The problem » In the listing below, write out exactly each line from the first through the one containing "(** ... and leaving by a longjmp. *)".
※
Lemma setup_returned_run w1 w2 a hs name (f : CMFixtureFunction) rc addr cp :
  f addr w1 = (Ret rc, w2) -> consistent w2 a hs ->
  global_running_test w2 <> 0 -> global_stop_test w2 = 0 -> abort_requested w2 = false ->
  exists w3 a3, setjmp (run_test_body name None (Some f) None addr cp) test_failed w1 =
      (Ret (if nothing_left (leftover a) then rc else -1), w3) /\
    global_running_test w3 = 0 /\ consistent w3 a3 hs /\ same_control w2 w3 /\ heap_kept w2 w3.
Proof.
  intros Rf Hc2 Hrun Hstop Habort. unfold run_test_body. rewrite (setjmp_bind _ _ _ _ _ _ Rf).
  exact (body_tail_run w2 a hs rc Hc2 Hrun Hstop Habort).
Qed.

(** ... and leaving by a longjmp. *)
Lemma function_jumped name (f : CMUnitTestFunction) sf df addr cp w1 w2 :
  f addr w1 = (LongJmp, w2) -> setjmp (run_test_body name (Some f) sf df addr cp) test_failed w1 = test_failed w2.
Proof. intros Rf. unfold run_test_body. by rewrite setjmp_assoc, (setjmp_longjmp _ _ _ _ _ Rf). Qed.
Lemma teardown_jumped name (f : CMFixtureFunction) addr cp w1 w2 :
  f addr w1 = (LongJmp, w2) -> setjmp (run_test_body name None None (Some f) addr cp) test_failed w1 = test_failed w2.
Proof. intros Rf. unfold run_test_body. by rewrite setjmp_assoc, (setjmp_longjmp _ _ _ _ _ Rf). Qed.
Lemma setup_jumped name (f : CMFixtureFunction) addr cp w1 w2 :
  f addr w1 = (LongJmp, w2) -> setjmp (run_test_body name None (Some f) None addr cp) test_failed w1 = test_failed w2.
Proof. intros Rf. unfold run_test_body. by rewrite (setjmp_longjmp _ _ _ _ _ Rf). Qed.
End proofs.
※
Exercise result »
Lemma setup_returned_run w1 w2 a hs name (f : CMFixtureFunction) rc addr cp :
  f addr w1 = (Ret rc, w2) -> consistent w2 a hs ->
  global_running_test w2 <> 0 -> global_stop_test w2 = 0 -> abort_requested w2 = false ->
  exists w3 a3, setjmp (run_test_body name None (Some f) None addr cp) test_failed w1 =
      (Ret (if nothing_left (leftover a) then rc else -1), w3) /\
    global_running_test w3 = 0 /\ consistent w3 a3 hs /\ same_control w2 w3 /\ heap_kept w2 w3.
Proof.
  intros Rf Hc2 Hrun Hstop Habort. unfold run_test_body. rewrite (setjmp_bind _ _ _ _ _ _ Rf).
  exact (body_tail_run w2 a hs rc Hc2 Hrun Hstop Habort).
Qed.

(** ... and leaving by a longjmp. *)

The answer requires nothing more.